By Jane Jordan, ThePigSite Editor. Livestock producers are struggling within the green revolution, but help may be at hand through biotechnology and nutrigenomics. Feed formulation needs an overhaul now that traditional ingredients are becoming scarce, expensive and routed to bio-fuels or the human food market.
calendar icon 29 February 2008
clock icon 6 minute read

Rising feed costs - a function of low world cereal stocks, increasing human consumption and the diversion of arable crops into more lucrative contracts for bio-fuel production - are crippling meat producers. On top of this, are massive pressures to improve efficiency, reduce pollution and lessen the carbon foot print from agriculture. It all adds astronomic costs to livestock production and in the western hemisphere the sector is threatened by collapse.

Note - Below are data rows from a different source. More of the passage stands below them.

Lemma remove_items_ok st q id rows :
  items_ok rows -> items_ok (work_queue_remove st q id rows).2.
Proof. intros Hok. unfold work_queue_remove. destruct st; cbn; auto with scaffold. Qed.
End Oldest.

#[export] Hint Resolve enqueue_items_ok claim_items_ok complete_items_ok fail_items_ok
  remove_items_ok : scaffold.

(** ** A sample *)

Module WorkQueueExamples.
Definition q : WorkQueue := cs "goal_1".
Definition item (id : string) (created : Z) : WorkItemRow :=
  mkWorkItemRow (cs id) q (cs "write tests") None None 0 0 2 created None None None None.
Definition rows0 : list WorkItemRow := [item "b" 20; item "a" 10].

Lemma rows0_ok : items_ok rows0.
Proof.
  split; [|by apply (bool_decide_eq_true_1 (NoDup _)); vm_compute].
  repeat constructor; cbn; try lia; done.
Qed.
End WorkQueueExamples.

"The developing world has an increasing demand for meat, but where will it come from?."

Dr Pearse Lyons, President of Alltech

However, on a global scale, the situation does not stack up - the most efficient food producers are those located in the developed world. They are the ones best placed to meet the ever increasing worldwide demand for food because they have the technology and know how to meet the challenge.

Vicious Circles

The logic was questioned during Alltech's 22nd European Lecture Tour.

"In our quest to save the world, could we make more money from carbon credits than we can from raising livestock?" asked Alltech President Dr Pearse Lyons. "This is a vicious circle. The developing world has an increasing demand for meat, but where will it come from?"

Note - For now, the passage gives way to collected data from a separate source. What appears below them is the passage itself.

(** What each statement does, when it runs and when it does not. *)
Inductive queue_step (q : WorkQueue) : wq_op -> Queues -> Queues -> Prop :=
| enters now u task ctx max m f : m !! u = None ->
    queue_step q (OpEnqueue StmtOk now (Some u) task ctx max) (m, f) (<[u := new_item q task ctx now max]> m, f)
| refused st now u task ctx max m f : st <> StmtOk \/ u = None \/ (exists i, u = Some i /\ is_Some (m !! i)) ->
    queue_step q (OpEnqueue st now u task ctx max) (m, f) (m, f)
| claims st alloc now w m f id it : steps_once st -> item_in q id m it -> is_waiting it ->
    (forall id' it', item_in q id' m it' -> is_waiting it' -> it_created it <= it_created it') ->
    queue_step q (OpClaim st alloc now w) (m, f) (<[id := held_item now w it]> m, f)
| claims_nothing st alloc now w m f : ~ steps_once st \/ (forall id it, item_in q id m it -> ~ is_waiting it) ->
    queue_step q (OpClaim st alloc now w) (m, f) (m, f)
| completes now id res m f it : item_in q id m it ->
    queue_step q (OpComplete StmtOk now id res) (m, f) (<[id := done_item now res it]> m, f)
| completes_nothing st now id res m f : st <> StmtOk \/ (forall it, ~ item_in q id m it) ->
    queue_step q (OpComplete st now id res) (m, f) (m, f)
| reports call st id m f it : steps_once st -> item_in q id m it ->
    queue_step q (OpFailCheck call st id) (m, f) (m, <[call := (q, id)]> f)
| reports_nothing call st id m f : ~ steps_once st \/ (forall it, ~ item_in q id m it) ->
    queue_step q (OpFailCheck call st id) (m, f) (m, delete call f)
| reported call err q' id m f it : f !! call = Some (q', id) -> item_in q' id m it ->
    queue_step q (OpFailUpdate call StmtOk err) (m, f) (<[id := failed_item err it]> m, delete call f)
| reported_nothing call st err q' id m f : f !! call = Some (q', id) -> st <> StmtOk \/ (forall it, ~ item_in q' id m it) ->
    queue_step q (OpFailUpdate call st err) (m, f) (m, delete call f)
| not_reporting call st err m f : f !! call = None -> queue_step q (OpFailUpdate call st err) (m, f) (m, f)
| leaves id m f it : item_in q id m it -> queue_step q (OpRemove StmtOk id) (m, f) (delete id m, f)
| leaves_not st id m f : st <> StmtOk \/ (forall it, ~ item_in q id m it) -> queue_step q (OpRemove st id) (m, f) (m, f).

(** ** The table as an abstract queue *)

Definition phase_of (r : WorkItemRow) : Phase :=
  if row_status r =? 0 then Waiting (row_error r)
  else if row_status r =? 1 then Held
  else if row_status r =? 2 then Done (row_result r)
  else GivenUp (row_error r).

Definition item_of_row (r : WorkItemRow) : Item :=
  mkItem (row_queue_name r) (row_task_description r) (row_context r) (row_created_at r) (row_max_attempts r)
    (row_attempt_count r) (row_assigned_to r) (row_assigned_at r) (row_completed_at r) (phase_of r).

Definition queues_of (s : SharedQueue) : Queues := (item_of_row <$> queue_map (sq_rows s), fst <$> sq_failing s).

He believes livestock production offers untapped opportunities and will have an integral role in fulfilling sustainable food production. It will take a pivotal role within all the rural communities so long as it learns to re-align its strategies and make full use of alternative resources - an area in which biotechnology had already made in-roads says Dr Lyons.

Using alternatives will be the only means of making a margin and the future meant releasing the potential of fibre - primarily the nutrients locked up in cellulose.

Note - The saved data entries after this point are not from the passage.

Lemma tick_sane m m' : tick m m' -> sane m -> sane m'.
Proof using.
  intros Ht [H1 H2 H3 H4]. pose proof (tick_keeps _ _ Ht) as Hk. pose proof Hk as (Em & _ & Ei & _ & _).
  destruct Ht as [_ _ Hs Hl|i sub sub' _ _ Hi Hr Hid Hr' Hres Herr Hs Hl|i sub sub' l t _ Ht _ Hi Hr Hid He Ho Hs Hl|sub argv _ _ Hn Hmax Hr Hres Herr Hs Hl].
  - split; rewrite ?Hs, ?Hl, ?Em, ?Ei; try done. intros i sub H%H1.
    assert (exists j, i <> j) as [j Hij] by (by exists (S i); lia). apply (life_other m m' j i sub []); auto. by rewrite app_nil_r.
  - split; rewrite ?Hs, ?Hl, ?Em, ?Ei, ?length_insert; try done.
    + intros j s Hj. destruct (decide (i = j)) as [<-|Hne].
      * rewrite list_lookup_insert_eq in Hj by (by eapply lookup_lt_Some). injection Hj as <-.
        destruct (H1 i sub Hi) as (argv & H). exists argv. rewrite Hr in H. rewrite Hr', Hl, Hres, Herr. done.
      * rewrite list_lookup_insert_ne in Hj by done. apply (life_other m m' i j s []); auto. by rewrite app_nil_r.
    + intros E. specialize (H4 E). by rewrite H4 in Hi.
  - pose proof (end_events_own _ i m l t He Ht) as Hown. rewrite app_assoc in Hl.
    split; rewrite ?Hs, ?Em, ?Ei, ?length_insert; try done.
    + intros j s Hj. destruct (decide (i = j)) as [<-|Hne].
      * rewrite list_lookup_insert_eq in Hj by (by eapply lookup_lt_Some). injection Hj as <-.
        destruct (H1 i sub Hi) as (argv & H). rewrite Hr in H. destruct H as (Hc & Hres & Herr). exists argv.
        assert (child_log i (sm_log m') = Spawned i argv :: l ++ t) as Ec
          by (by rewrite Hl, <- app_assoc, child_log_app, Hc, child_log_own).
        pose proof (announced_keep _ _ _ _ Hk Ht) as Ht'. unfold outcome in Ho.
        assert (exists l t, end_events sub' i l /\ announced m' i t /\ child_log i (sm_log m') = Spawned i argv :: l ++ t) as (l1 & t1 & X1 & X2 & X3)
          by (by exists l, t).
        destruct (sa_status sub') eqn:Es; [by unfold end_events in He; rewrite Es in He..| | |]; exists l1, t1;
          (split; [done|]); (split; [done|]); (split; [done|]); [by rewrite Ho|by destruct Ho as [-> ?]..].
      * rewrite list_lookup_insert_ne in Hj by done. apply (life_other m m' i j s (l ++ t)); auto. by rewrite Hl, app_assoc.
    + rewrite Hl, <- app_assoc. apply Forall_app. split; [done|]. eapply Forall_impl; [exact Hown|]. cbn. intros e ->.
      by eapply lookup_lt_Some.
    + intros E. specialize (H4 E). by rewrite H4 in Hi.
  - split; rewrite ?Hs, ?Em, ?Ei.
    + intros j s Hj. apply lookup_app_Some in Hj as [Hj|[Hge Hj]].
      * apply (life_other m m' (length (sm_subagents m)) j s [Spawned (length (sm_subagents m)) argv]); auto.
        apply lookup_lt_Some in Hj. lia.
      * apply list_lookup_singleton_Some in Hj as [Hj <-]. assert (j = length (sm_subagents m)) as -> by lia.
        exists argv. rewrite Hr, Hl, child_log_app. split; [|done].
        assert (child_log (length (sm_subagents m)) (sm_log m) = []) as ->.
        { clear -H2. induction H2 as [|e l He _ IH]; [done|]. unfold child_log in *. rewrite filter_cons_False by lia. done. }
        unfold child_log. by rewrite filter_cons_True.
    + rewrite Hl, length_app. cbn. apply Forall_app. split; [|repeat constructor; cbn; lia].
      eapply Forall_impl; [exact H2|]. cbn. lia.
    + rewrite length_app. cbn. lia.
    + congruence.
Qed.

"Ration formulators must accept that the corn/soya based diet standard is now obsolete," said Dr Lyons. And he is confident that the feed industry will meet the challenge through innovation and science-led developments Alltech is already making headway here and has developed a solid fermentation process that can improve the quality and nutritive value of bio-fuel by-products.

It's an area that could benefit feed compounders who say they are increasingly concerned about access and the quality of bio-fuel by products, mainly DDGS. The company has also commissioned a new Nutrigenomics Research Facility, a first for the feed industry. The centre will research and investigate how nutritional factors influence genetic expression and will provide valuable information on how to 'fill in the gaps relating to current nutritional understanding.
And such developments will be the focus of its Feed Symposium to in Kentucky during April 2008.

Raw Concerns

At a recent meeting of Alltech's 'Presidents Club', the Directors of the World's leading animal feed companies discussed raw material sourcing. Every delegate said their primary concern was access to raw materials because they just could not get enough grain.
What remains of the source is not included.